AIM OF THE EXERCISE → Take the entries that follow and return exactly the lines from the one holding "if Rpos s && Rpos d" through the one holding "unfold_step. destruct (state", both included. Nothing else is needed.

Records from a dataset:
(** Modelled from the spec: the class [Grid] of the module [_grid],
    which is imported but not at hand.  Spec 3 and 4.1: built from
    [(size, spacing, speed)]; [shape[i] = round(size[i] / spacing)];
    [ndim = len(size)]; the spacing and every size are positive; a speed
    field must have the grid's shape, else a ConfigurationError. *)
Definition init (size : list float) (spacing : float) (speed : speed_t)
  : result t :=
  do h <- positive spacing;
  do shp <- axes size h;
  match speed with
  | Scalar _ =>
      Ok {| size := size; spacing := spacing; speed := speed; shape := shp |}
  | Field shp' _ =>
      if decide (shp' = shp)
      then Ok {| size := size; spacing := spacing; speed := speed;
                 shape := shp |}
      else Raise ConfigurationError
  end.

End Grid.

(** [np.max] of a speed: the scalar itself, or the largest value of the
    field. *)
Definition np_max (s : speed_t) : result float :=
  match s with
  | Scalar v => Ok v
  | Field _ data => np_max_list data
  end.

(** ** Time *)

Module Time.

Record t : Type := {
  step : float;
  duration : float;
  nsteps : nat
}.

(** Modelled from the spec: the class [Time] of the module [_time],
    which is imported but not at hand.  Spec 3 and 4.2: built from
    [(step, duration)]; [nsteps = ceil(duration / step)]; a
    ConfigurationError if [step <= 0] or [duration <= 0] (spec 7: or if
    one of them is not finite). *)
Definition init (step duration : float) : result t :=
  match step, duration with
  | Fin s, Fin d =>
      if Rpos s && Rpos d
      then Ok {| step := step; duration := duration;
                 nsteps := Z.to_nat (Rceil (d / s)) |}
      else Raise ConfigurationError
  | _, _ => Raise ConfigurationError
  end.
(** Closes the conjuncts of [wf] once the buffer of the state is known. *)
Ltac wf_close :=
  repeat split; auto; try congruence; try lia;
  lazymatch goal with
  | |- exists l, _ :: _ :: ?r = _ :: _ :: l /\ _ => exists r
  | |- exists l, _ :: ?r = _ :: l /\ _ => exists r
  | |- _ => idtac
  end; repeat split; auto; rewrite ?Forall_app, ?length_app in *; simpl in *;
  repeat split; auto; try match goal with |- Forall _ [_] => apply Forall_singleton; bytes end; try lia;
  try done.

Lemma step_wf f b : wf f -> wf (step f b).1.1.
Proof.
  intros (Hm & Hu & Hz & Hst). pose proof (utf8Continuation_nonneg b) as Hc.
  unfold_step. destruct (state f) eqn:Es; try (specialize (Hz ltac:(done))).
  - split_ifs; byte_subst; unfold wf; simpl; rewrite ?Es, ?Hst; bytes; wf_close.
  - rewrite Hst; split_ifs; byte_subst; unfold wf; simpl; bytes; wf_close.
  - destruct Hst as (ints & Hq & Hne & Hi & Hl). rewrite Hq; split_ifs; byte_subst; unfold wf; simpl in *;
      bytes; wf_close. by destruct ints.
  - destruct Hst as (mid & Hq & Hi & Hl). rewrite Hq; split_ifs; byte_subst; unfold wf; simpl in *;
      bytes; wf_close.
  - destruct Hst as (p & Hq & Hi & Hl). rewrite Hq; split_ifs; byte_subst; unfold wf; simpl in *;
      bytes; wf_close.
  - split_ifs; unfold wf; simpl; wf_close.
  - split_ifs; unfold wf; simpl; rewrite ?Es; wf_close.
  - split_ifs; unfold wf; simpl; wf_close.
Qed.

(** What one iteration emits is safe for the reader of the output. *)
Lemma step_safe f b r :
  wf f -> pending f r ->
  exists r', safe (maxSeq f) r (step f b).1.2 r' /\ pending (step f b).1.1 r'.
Proof.
  intros (Hm & Hu & Hz & Hst) [Hr Hp].
  pose proof (utf8Continuation_nonneg b) as Hc. unfold_step.
  destruct (state f) eqn:Es; try (specialize (Hz ltac:(done))).
  - split_ifs; byte_subst; unfold pending; simpl.
    all: try (exists r; split; [apply safe_nil|lia]).
    + exists (r - 1). split; [|bytes]. apply safe_cont; [bytes..|constructor].
    + exists (utf8Continuation b). split; [|lia]. apply safe_lead; [bytes|constructor].
    + exists 0. split; [|lia]. apply safe_plain; try constructor; bytes; intros ->; bytes.
    + exists (utf8Continuation b). split; [|lia]. apply safe_lead; [bytes|constructor].
    + destruct (decide (0 < r /\ 128 <= bz b <= 191)) as [[? ?]|Hn].
      * exists (r - 1). split; [|lia]. apply safe_cont; [bytes..|constructor].
      * exists 0. split; [|lia]. apply safe_plain; try constructor; bytes; intros ->; bytes.
  - rewrite Hst; split_ifs; byte_subst; unfold pending; simpl;
      try (exists r; split; [apply safe_nil|lia]).
    exists 0. split; [|lia]. apply safe_token. apply (tok_esc _ []); simpl; [done|bytes| |lia].
    intros _ Hin. unfold escIntroducer in Hin. rewrite !elem_of_cons in Hin.
    destruct_or!; subst; bytes; set_solver.
  - destruct Hst as (ints & Hq & Hne & Hi & Hl). rewrite Hq.
    split_ifs; byte_subst; unfold pending; simpl in *; try (exists r; split; [apply safe_nil|lia]);
    exists 0; (split; [|lia]); apply safe_token; apply tok_esc; auto; try congruence; bytes.
  - destruct Hst as (mid & Hq & Hi & Hl). rewrite Hq.
    split_ifs; byte_subst; unfold pending; simpl in *; try (exists r; split; [apply safe_nil|lia]);
    exists 0; (split; [|lia]); apply safe_token; apply tok_csi; rewrite ?csiStrip_exact in *; auto; bytes.
  - destruct Hst as (p & Hq & Hi & Hl). rewrite Hq.
    split_ifs; byte_subst; unfold pending; simpl in *; try (exists r; split; [apply safe_nil|lia]);
    exists 0; (split; [|lia]); apply safe_token; apply tok_osc_bel; rewrite ?(proj1 (oscStrip_exact p)) in *; auto.
  - destruct Hst as (p & Hq & Hi & Hl). rewrite Hq.
    split_ifs; byte_subst; unfold pending; simpl in *; try (exists r; split; [apply safe_nil|lia]);
    exists 0; (split; [|lia]); apply safe_token; apply tok_osc_st; rewrite ?(proj2 (oscStrip_exact p)) in *; auto.
  - split_ifs; unfold pending; simpl; exists r; (split; [apply safe_nil|lia]).
  - unfold pending; simpl; exists r; (split; [apply safe_nil|lia]).
Qed.

Lemma feed_wf f b : wf f -> wf (feed f b).1.
Proof.
  intros H. apply (step_wf f b) in H. unfold feed.
  destruct (step f b) as [[f1 o1] []]; simpl in *; [|done].
  apply (step_wf f1 b) in H. by destruct (step f1 b) as [[f2 o2] ?].
Qed.

Lemma feed_safe f b r :
  wf f -> pending f r ->
  exists r', safe (maxSeq f) r (feed f b).2 r' /\ pending (feed f b).1 r'.
Proof.
  intros Hw Hp. pose proof (step_safe f b r Hw Hp) as H1.
  pose proof (step_wf f b Hw) as Hw1. destruct (step_limits f b) as [El _].
  unfold feed. destruct (step f b) as [[f1 o1] []]; simpl in *; [|done].
  destruct H1 as (r1 & Hs1 & Hp1).
  destruct (step_safe f1 b r1 Hw1 Hp1) as (r2 & Hs2 & Hp2).
  destruct (step f1 b) as [[f2 o2] ?]; simpl in *. rewrite El in Hs2.
  eauto using safe_app.
Qed.

Lemma run_safe_out f p r :
  wf f -> pending f r ->
  exists r', safe (maxSeq f) r (run f p).2 r' /\ pending (run f p).1 r' /\ wf (run f p).1.
Proof.
  revert f r. induction p as [|b p IH]; intros f r Hw Hp; simpl; [eauto using safe|].
  pose proof (feed_wf f b Hw) as Hw1. destruct (feed_limits f b) as [El _].
  destruct (feed_safe f b r Hw Hp) as (r1 & Hs1 & Hp1).
  destruct (feed f b) as [f1 o1]; simpl in *.
  destruct (IH f1 r1 Hw1 Hp1) as (r2 & Hs2 & Hp2 & Hw2).
  destruct (run f1 p) as [f2 o2]; simpl in *. rewrite El in Hs2. eauto using safe_app.
Qed.

(** ** Safe text is forwarded unchanged *)

Lemma set_utf8_id f : set_utf8 (utf8Remaining f) f = f.
Proof. by destruct f. Qed.

Lemma set_utf8_zero f : utf8Remaining f = 0 -> set_utf8 0 f = f.
Proof. intros <-. apply set_utf8_id. Qed.

Lemma goto_id s q f : state f = s -> seq f = q -> goto s q f = f.
Proof. intros <- <-. by destruct f. Qed.

Lemma run_cons f b p :
  run f (b :: p) = ((run (feed f b).1 p).1, (feed f b).2 ++ (run (feed f b).1 p).2).
Proof.
  cbn [run]. destruct (feed f b) as [f1 o1]. cbn [fst snd]. by destruct (run f1 p).
Qed.

(** Bytes that a state only buffers are buffered, while the bound allows it. *)
Lemma run_collect s (P : byte -> Prop) l g :
  (forall h b, state h = s -> P b -> Z.of_nat (length (seq h)) + 1 <= maxSeq h ->
     feed h b = (goto s (seq h ++ [b]) h, [])) ->
  state g = s -> Forall P l -> Z.of_nat (length (seq g ++ l)) <= maxSeq g ->
  run g l = (goto s (seq g ++ l) g, []).
Proof.
  intros Hfeed. revert g. induction l as [|b l IH]; intros g Hs Hl Hlen.
  { simpl. rewrite app_nil_r, goto_id; auto. }
  apply Forall_cons in Hl as [Hb Hl]. rewrite length_app in Hlen. simpl in Hlen.
  rewrite run_cons, Hfeed by (auto; lia). simpl.
  rewrite IH; auto; simpl; rewrite <- ?app_assoc; [done|].
  rewrite length_app. simpl. lia.
Qed.

(** The tests of [step] at a byte known only by its range. *)
Ltac decide_tests :=
  repeat match goal with
  | |- context [if ?c then _ else _] =>
      first [ replace c with true by (symmetry; unfold between; bz_consts; bz_ranges; lia)
            | replace c with false by (symmetry; unfold between; bz_consts; bz_ranges; lia) ];
      cbv iota
  end.

Lemma feed_step f b f' o : step f b = (f', o, false) -> feed f b = (f', o).
Proof. unfold feed. by intros ->. Qed.

Lemma boundSeq_ok f o again :
  Z.of_nat (length (seq f)) <= maxSeq f -> boundSeq (f, o, again) = (f, o, again).
Proof. unfold boundSeq. intros H. apply Z.ltb_ge in H. by rewrite H. Qed.

(** The buffering branch of the three collecting states. *)
Ltac buffered Hs :=
  apply feed_step; unfold step; rewrite Hs; unfold step_csi, step_escint, step_osc;
  decide_tests; apply boundSeq_ok; simpl; rewrite length_app; simpl; lia.

Lemma feed_csi_body h b :
  state h = stCSI -> csiBody b -> Z.of_nat (length (seq h)) + 1 <= maxSeq h ->
  feed h b = (goto stCSI (seq h ++ [b]) h, []).
Proof.
  intros Hs Hb Hl. unfold csiBody in Hb.
  destruct (decide (48 <= bz b)); buffered Hs.
Qed.

Lemma feed_escint_body h b :
  state h = stEscInt -> escInter b -> Z.of_nat (length (seq h)) + 1 <= maxSeq h ->
  feed h b = (goto stEscInt (seq h ++ [b]) h, []).
Proof. intros Hs Hb Hl. unfold escInter in Hb. buffered Hs. Qed.

Lemma feed_osc_body h b :
  state h = stOSC -> oscBody b -> Z.of_nat (length (seq h)) + 1 <= maxSeq h ->
  feed h b = (goto stOSC (seq h ++ [b]) h, []).
Proof. intros Hs Hb Hl. unfold oscBody in Hb. buffered Hs. Qed.

(** The completing branch: the buffer is emitted and the filter is at ground. *)
Lemma feed_csi_final h b :
  state h = stCSI -> 64 <= bz b <= 126 -> 0 <= maxSeq h ->
  csiShouldStrip (seq h ++ [b]) = false ->
  feed h b = (goto stGround [] h, seq h ++ [b]).
Proof.
  intros Hs Hb Hm Hc. apply feed_step. unfold step. rewrite Hs. unfold step_csi.
  rewrite Hc. decide_tests. by apply boundSeq_ok.
Qed.

Lemma feed_escint_final h b :
  state h = stEscInt -> 48 <= bz b <= 126 -> 0 <= maxSeq h ->
  feed h b = (goto stGround [] h, seq h ++ [b]).
Proof.
  intros Hs Hb Hm. apply feed_step. unfold step. rewrite Hs. unfold step_escint.
  decide_tests. by apply boundSeq_ok.
Qed.

Lemma feed_esc_final h b :
  state h = stEsc -> 48 <= bz b <= 126 -> ~ escIntroducer b ->
  feed h b = (goto stGround [] h, seq h ++ [b]).
Proof.
  intros Hs Hb Hn. apply feed_step. unfold step. rewrite Hs. unfold step_esc.
  unfold escIntroducer in Hn. rewrite !elem_of_cons in Hn.
  repeat match goal with |- context [b =b ?k] =>
    lazymatch k with ctrlESC => fail | _ =>
      destruct (b =b k) eqn:?; [exfalso; byte_subst; tauto|] end end.
  cbn [orb]. decide_tests. done.
Qed.

Lemma feed_ground_esc f :
  state f = stGround -> 0 <= utf8Remaining f ->
  feed f ctrlESC = (goto stEsc [ctrlESC] (set_utf8 0 f), []).
Proof.
  intros Hs Hr. unfold feed, step, step_ground. rewrite Hs.
  destruct (0 <? utf8Remaining f) eqn:E; [done|].
  bool_hyps. by rewrite set_utf8_zero by lia.
Qed.
(* ===== verification/Topology.v ===== *)
(** * Topology: the decoded Herdr snapshot of internal/herdr/models.go, and the
    content projection of internal/state/snapshot.go that is hashed to decide
    whether a poll changed anything.

    Go integers that the code only copies are [Z]; the one float64 (a split
    ratio, only copied and hashed) is kept as its 64-bit pattern. *)

From S2P Require Import Prelude.

(** ** Records of models.go *)

(** Herdr's status strings are kept verbatim: an unknown one must survive. *)
Definition AgentStatus := string.
Definition StatusIdle : AgentStatus := "idle".
Definition StatusWorking : AgentStatus := "working".
Definition StatusBlocked : AgentStatus := "blocked".
Definition StatusDone : AgentStatus := "done".
Definition StatusUnknown : AgentStatus := "unknown".

Definition Active (s : AgentStatus) : bool :=
  bool_decide (s = StatusWorking) || bool_decide (s = StatusBlocked).

Record WorkspaceWorktree := mkWorkspaceWorktree {
  wt_RepoKey : string; wt_RepoName : string; wt_RepoRoot : string;
  wt_CheckoutPath : string; wt_IsLinkedWorktree : bool
}.

Record Workspace := mkWorkspace {
  w_WorkspaceID : string; w_Number : Z; w_Label : string; w_Focused : bool;
  w_PaneCount : Z; w_TabCount : Z; w_ActiveTabID : string;
  w_AgentStatus : AgentStatus; w_Worktree : option WorkspaceWorktree
}.

Record Tab := mkTab {
  t_TabID : string; t_WorkspaceID : string; t_Number : Z; t_Label : string;
  t_Focused : bool; t_PaneCount : Z; t_AgentStatus : AgentStatus
}.

Record Scroll := mkScroll {
  OffsetFromBottom : Z; MaxOffsetFromBottom : Z; ViewportRows : Z
}.

Record AgentSession := mkAgentSession {
  as_Source : string; as_Agent : string; as_Kind : string; as_Value : string
}.

Record Pane := mkPane {
  p_PaneID : string; p_TerminalID : string; p_WorkspaceID : string; p_TabID : string;
  p_Focused : bool; p_CWD : string; p_ForegroundCWD : string; p_Agent : string;
  p_DisplayAgent : string; p_AgentSession : option AgentSession;
  p_AgentStatus : AgentStatus; p_Label : string; p_Title : string;
  p_TerminalTitle : string; p_TerminalTitleStripped : string;
  p_Scroll : option Scroll; p_Revision : Z
}.

Record Agent := mkAgent {
  a_TerminalID : string; a_Agent : string; a_Name : string; a_DisplayAgent : string;
  a_Title : string; a_AgentSession : option AgentSession; a_AgentStatus : AgentStatus;
  a_WorkspaceID : string; a_TabID : string; a_PaneID : string; a_Focused : bool;
  a_InteractiveReady : bool; a_LaunchPending : bool; a_ScreenDetectionSkipped : bool;
  a_StateChangeSeq : Z; a_CWD : string; a_ForegroundCWD : string;
  a_TerminalTitle : string; a_TerminalTitleStripped : string; a_Revision : Z
}.

Record Rect := mkRect { r_X : Z; r_Y : Z; r_Width : Z; r_Height : Z }.

Record LayoutPane := mkLayoutPane { lp_PaneID : string; lp_Focused : bool; lp_Rect : Rect }.

Record LayoutSplit := mkLayoutSplit {
  ls_ID : string; ls_Direction : string; ls_Ratio : Z; ls_Rect : Rect
}.

Record Layout := mkLayout {
  l_WorkspaceID : string; l_TabID : string; l_Zoomed : bool; l_Area : Rect;
  l_FocusedPaneID : string; l_Panes : list LayoutPane; l_Splits : list LayoutSplit
}.

Record HerdrSnapshot := mkHerdrSnapshot {
  Version : string; Protocol : Z; FocusedWorkspaceID : string; FocusedTabID : string;
  FocusedPaneID : string; Workspaces : list Workspace; Tabs : list Tab;
  Panes : list Pane; Layouts : list Layout; Agents : list Agent
}.

(** The terminal occupant of a pane as one NUL-separated key. *)
Definition OccupantFingerprint (p : Pane) : string :=
  let fp := p_TerminalID p +:+ NUL +:+ p_Agent p in
  match p_AgentSession p with
  | Some s => fp +:+ NUL +:+ as_Source s +:+ NUL +:+ as_Kind s +:+ NUL +:+ as_Value s
  | None => fp
  end.

(** ** The hashed projection of snapshot.go *)

Record projWS := mkProjWS {
  pw_ID : string; pw_Label : string; pw_ActiveTab : string; pw_Status : string;
  pw_Number : Z; pw_PaneCount : Z; pw_TabCount : Z; pw_Focused : bool; pw_Worktree : string
}.
Record projTab := mkProjTab {
  pt_ID : string; pt_WS : string; pt_Label : string; pt_Status : string;
  pt_Number : Z; pt_PaneCount : Z; pt_Focused : bool
}.
Record projPane := mkProjPane {
  pp_ID : string; pp_Terminal : string; pp_WS : string; pp_Tab : string; pp_Agent : string;
  pp_DisplayAgent : string; pp_Status : string; pp_Label : string; pp_Title : string;
  pp_CWD : string; pp_FgCWD : string; pp_Occupant : string; pp_Focused : bool
}.
Record projAgent := mkProjAgent {
  pa_Pane : string; pa_Agent : string; pa_Name : string; pa_Status : string; pa_WS : string;
  pa_Tab : string; pa_CWD : string; pa_Focused : bool; pa_InteractiveReady : bool
}.

Record hashProjection := mkHashProjection {
  FW : string; FT : string; FP : string;
  h_Workspaces : list projWS; h_Tabs : list projTab; h_Panes : list projPane;
  h_Agents : list projAgent; h_Layouts : list Layout
}.

Definition formatBool (b : bool) : string := if b then "true" else "false".

Definition worktreeKey (w : option WorkspaceWorktree) : string :=
  match w with
  | None => ""
  | Some w =>
      wt_RepoKey w +:+ NUL +:+ wt_RepoName w +:+ NUL +:+ wt_RepoRoot w +:+ NUL +:+
      wt_CheckoutPath w +:+ NUL +:+ formatBool (wt_IsLinkedWorktree w)
  end.

Definition single {A} (f : A -> string) (x : A) : string * string := (f x, "").

(** An empty list and a nil slice both encode as JSON null after [project]: the
    projection appends to nil slices, so both are the empty list here. *)
Definition canonicalLayouts (ls : list Layout) : list Layout :=
  (fun l => mkLayout (l_WorkspaceID l) (l_TabID l) (l_Zoomed l) (l_Area l) (l_FocusedPaneID l)
              (sortBy (single lp_PaneID) (l_Panes l)) (sortBy (single ls_ID) (l_Splits l))) <$> ls.

Definition projectWS (w : Workspace) : projWS :=
  mkProjWS (w_WorkspaceID w) (w_Label w) (w_ActiveTabID w) (w_AgentStatus w)
    (w_Number w) (w_PaneCount w) (w_TabCount w) (w_Focused w) (worktreeKey (w_Worktree w)).
Definition projectTab (t : Tab) : projTab :=
  mkProjTab (t_TabID t) (t_WorkspaceID t) (t_Label t) (t_AgentStatus t)
    (t_Number t) (t_PaneCount t) (t_Focused t).
Definition projectPane (p : Pane) : projPane :=
  mkProjPane (p_PaneID p) (p_TerminalID p) (p_WorkspaceID p) (p_TabID p) (p_Agent p)
    (p_DisplayAgent p) (p_AgentStatus p) (p_Label p) (p_Title p) (p_CWD p)
    (p_ForegroundCWD p) (OccupantFingerprint p) (p_Focused p).
Definition projectAgent (a : Agent) : projAgent :=
  mkProjAgent (a_PaneID a) (a_Agent a) (a_Name a) (a_AgentStatus a) (a_WorkspaceID a)
    (a_TabID a) (a_CWD a) (a_Focused a) (a_InteractiveReady a).

Definition agentKey (a : projAgent) : string * string := (pa_Pane a, pa_Agent a).

Definition project (s : HerdrSnapshot) : hashProjection :=
  mkHashProjection (FocusedWorkspaceID s) (FocusedTabID s) (FocusedPaneID s)
    (sortBy (single pw_ID) (projectWS <$> Workspaces s))
    (sortBy (single pt_ID) (projectTab <$> Tabs s))
    (sortBy (single pp_ID) (projectPane <$> Panes s))
    (sortBy agentKey (projectAgent <$> Agents s))
    (sortBy (single l_TabID) (canonicalLayouts (Layouts s))).

(** ** The fingerprint separates occupants *)

(** The session identity the fingerprint covers. *)
Definition sessionKey (s : AgentSession) : string * string * string :=
  (as_Source s, as_Kind s, as_Value s).

Definition nulFreePane (p : Pane) : Prop :=
  nulFree (p_TerminalID p) /\ nulFree (p_Agent p) /\
  match p_AgentSession p with
  | Some s => nulFree (as_Source s) /\ nulFree (as_Kind s) /\ nulFree (as_Value s)
  | None => True
  end.

(** Two panes with the same fingerprint have the same terminal, agent kind
    and bound session (source, kind and value), as long as these strings carry
    no NUL byte, the separator of the fingerprint. *)
Theorem OccupantFingerprint_inj (p q : Pane) :
  nulFreePane p -> nulFreePane q ->
  OccupantFingerprint p = OccupantFingerprint q ->
  p_TerminalID p = p_TerminalID q /\ p_Agent p = p_Agent q /\
  sessionKey <$> p_AgentSession p = sessionKey <$> p_AgentSession q.
Proof.
  intros (Ht & Ha & Hs) (Ht' & Ha' & Hs') H. unfold OccupantFingerprint in H.
  destruct (p_AgentSession p) as [s|], (p_AgentSession q) as [s'|]; rewrite ?append_assoc in H;
    apply nul_split in H as [-> H]; auto.
  - apply nul_split in H as [-> H]; [|tauto..].
    apply nul_split in H as [E1 H]; [|tauto..].
    apply nul_split in H as [E2 E3]; [|tauto..].
    simpl. unfold sessionKey. by rewrite E1, E2, E3.
  - symmetry in H. apply nul_not in H; tauto.
  - apply nul_not in H; tauto.
Qed.

Definition samplePane (id term agent : string) (sess : option AgentSession) : Pane :=
  mkPane id term "w1" "t1" false "/repo" "/repo" agent "" sess StatusWorking "" "" "" "" None 0.

Lemma OccupantFingerprint_inj_witness :
  let p := samplePane "p1" "term1" "claude" (Some (mkAgentSession "hook" "claude" "id" "s-1")) in
  p_Agent p = p_Agent p.
Proof.
  intros p. apply (OccupantFingerprint_inj p p); [..|reflexivity];
    repeat split; vm_compute; intros H; repeat (apply elem_of_cons in H as [H|H]; [discriminate|]);
    by apply not_elem_of_nil in H.
Defined.

(** ** Wire order and volatile fields do not matter *)

(** The same content up to the order of the topology arrays and of the inner
    arrays of each layout, and up to what the hash does not cover (revision,
    scroll position, terminal titles, protocol version). *)
Definition layoutReordered (l l' : Layout) : Prop :=
  l_WorkspaceID l = l_WorkspaceID l' /\ l_TabID l = l_TabID l' /\ l_Zoomed l = l_Zoomed l' /\
  l_Area l = l_Area l' /\ l_FocusedPaneID l = l_FocusedPaneID l' /\
  l_Panes l ≡ₚ l_Panes l' /\ l_Splits l ≡ₚ l_Splits l' /\
  NoDup (lp_PaneID <$> l_Panes l) /\ NoDup (ls_ID <$> l_Splits l).

Record reordered (s s' : HerdrSnapshot) : Prop := {
  ro_focus : (FocusedWorkspaceID s, FocusedTabID s, FocusedPaneID s) =
             (FocusedWorkspaceID s', FocusedTabID s', FocusedPaneID s');
  ro_ws : projectWS <$> Workspaces s ≡ₚ projectWS <$> Workspaces s';
  ro_tabs : projectTab <$> Tabs s ≡ₚ projectTab <$> Tabs s';
  ro_panes : projectPane <$> Panes s ≡ₚ projectPane <$> Panes s';
  ro_agents : projectAgent <$> Agents s ≡ₚ projectAgent <$> Agents s';
  ro_layouts : exists ls, Layouts s ≡ₚ ls /\ Forall2 layoutReordered ls (Layouts s')
}.

(** Identifiers are distinct within each array. *)
Record distinctIDs (s : HerdrSnapshot) : Prop := {
  di_ws : NoDup (w_WorkspaceID <$> Workspaces s);
  di_tabs : NoDup (t_TabID <$> Tabs s);
  di_panes : NoDup (p_PaneID <$> Panes s);
  di_agents : NoDup ((fun a => (a_PaneID a, a_Agent a)) <$> Agents s);
  di_layouts : NoDup (l_TabID <$> Layouts s)
}.

Lemma NoDup_single {A} (f : A -> string) (l : list A) :
  NoDup (f <$> l) -> NoDup (single f <$> l).
Proof.
  intros H. unfold single. rewrite (list_fmap_compose f (fun x => (x, ""))).
  apply NoDup_fmap_2; [|done]. intros x y E. by injection E.
Qed.

Lemma sortBy_single {A} (f : A -> string) (l l' : list A) :
  NoDup (f <$> l) -> l ≡ₚ l' -> sortBy (single f) l = sortBy (single f) l'.
Proof. intros Hn Hp. apply sortBy_permutation; auto using NoDup_single. Qed.

Lemma canonicalLayouts_reordered ls ls' :
  Forall2 layoutReordered ls ls' -> canonicalLayouts ls = canonicalLayouts ls'.
Proof.
  induction 1 as [|l l' ls ls' Hl _ IH]; [done|]. unfold canonicalLayouts in *. simpl.
  f_equal; [|done].
  destruct Hl as (-> & -> & -> & -> & -> & Hp & Hs & Np & Ns).
  by rewrite (sortBy_single lp_PaneID _ _ Np Hp), (sortBy_single ls_ID _ _ Ns Hs).
Qed.

Lemma l_TabID_canonical ls : l_TabID <$> canonicalLayouts ls = l_TabID <$> ls.
Proof. unfold canonicalLayouts. rewrite <- list_fmap_compose. done. Qed.

(** The content hash is independent of enumeration order: two topologies
    that differ only in the order of their arrays, and in fields outside the
    projection, have the same projection, hence the same hash and no
    rebroadcast. *)
Theorem project_reordered (s s' : HerdrSnapshot) :
  distinctIDs s -> reordered s s' -> project s = project s'.
Proof.
  intros [Hw Ht Hp Ha Hl] [Ef Rw Rt Rp Ra (ls & Rl & Fl)]. injection Ef as E1 E2 E3.
  unfold project. rewrite E1, E2, E3.
  rewrite (sortBy_single pw_ID _ _) with (2 := Rw) by (by rewrite <- list_fmap_compose).
  rewrite (sortBy_single pt_ID _ _) with (2 := Rt) by (by rewrite <- list_fmap_compose).
  rewrite (sortBy_single pp_ID _ _) with (2 := Rp) by (by rewrite <- list_fmap_compose).
  rewrite (sortBy_permutation agentKey _ _) with (2 := Ra) by (by rewrite <- list_fmap_compose).
  rewrite (sortBy_single l_TabID (canonicalLayouts (Layouts s)) (canonicalLayouts ls)).
  - by rewrite (canonicalLayouts_reordered ls (Layouts s')).
  - by rewrite l_TabID_canonical.
  - unfold canonicalLayouts. by rewrite Rl.
Qed.

Definition sampleTopology (panes : list Pane) : HerdrSnapshot :=
  mkHerdrSnapshot "0.7.5" 17 "w1" "t1" "p1"
    [mkWorkspace "w1" 1 "repo" true 2 1 "t1" StatusWorking None]
    [mkTab "t1" "w1" 1 "main" true 2 StatusWorking] panes [] [].

Lemma project_reordered_witness :
  let a := samplePane "p1" "term1" "claude" None in
  let b := samplePane "p2" "term2" "codex" None in
  project (sampleTopology [a; b]) = project (sampleTopology [b; a]).
Proof.
  intros a b. apply project_reordered.
  - split; simpl; repeat constructor; set_solver.
  - split; try reflexivity; [apply perm_swap|]. exists []. split; constructor.
Defined.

SOLUTION TO THE PROBLEM →
      if Rpos s && Rpos d
      then Ok {| step := step; duration := duration;
                 nsteps := Z.to_nat (Rceil (d / s)) |}
      else Raise ConfigurationError
  | _, _ => Raise ConfigurationError
  end.
(** Closes the conjuncts of [wf] once the buffer of the state is known. *)
Ltac wf_close :=
  repeat split; auto; try congruence; try lia;
  lazymatch goal with
  | |- exists l, _ :: _ :: ?r = _ :: _ :: l /\ _ => exists r
  | |- exists l, _ :: ?r = _ :: l /\ _ => exists r
  | |- _ => idtac
  end; repeat split; auto; rewrite ?Forall_app, ?length_app in *; simpl in *;
  repeat split; auto; try match goal with |- Forall _ [_] => apply Forall_singleton; bytes end; try lia;
  try done.

Lemma step_wf f b : wf f -> wf (step f b).1.1.
Proof.
  intros (Hm & Hu & Hz & Hst). pose proof (utf8Continuation_nonneg b) as Hc.
  unfold_step. destruct (state f) eqn:Es; try (specialize (Hz ltac:(done))).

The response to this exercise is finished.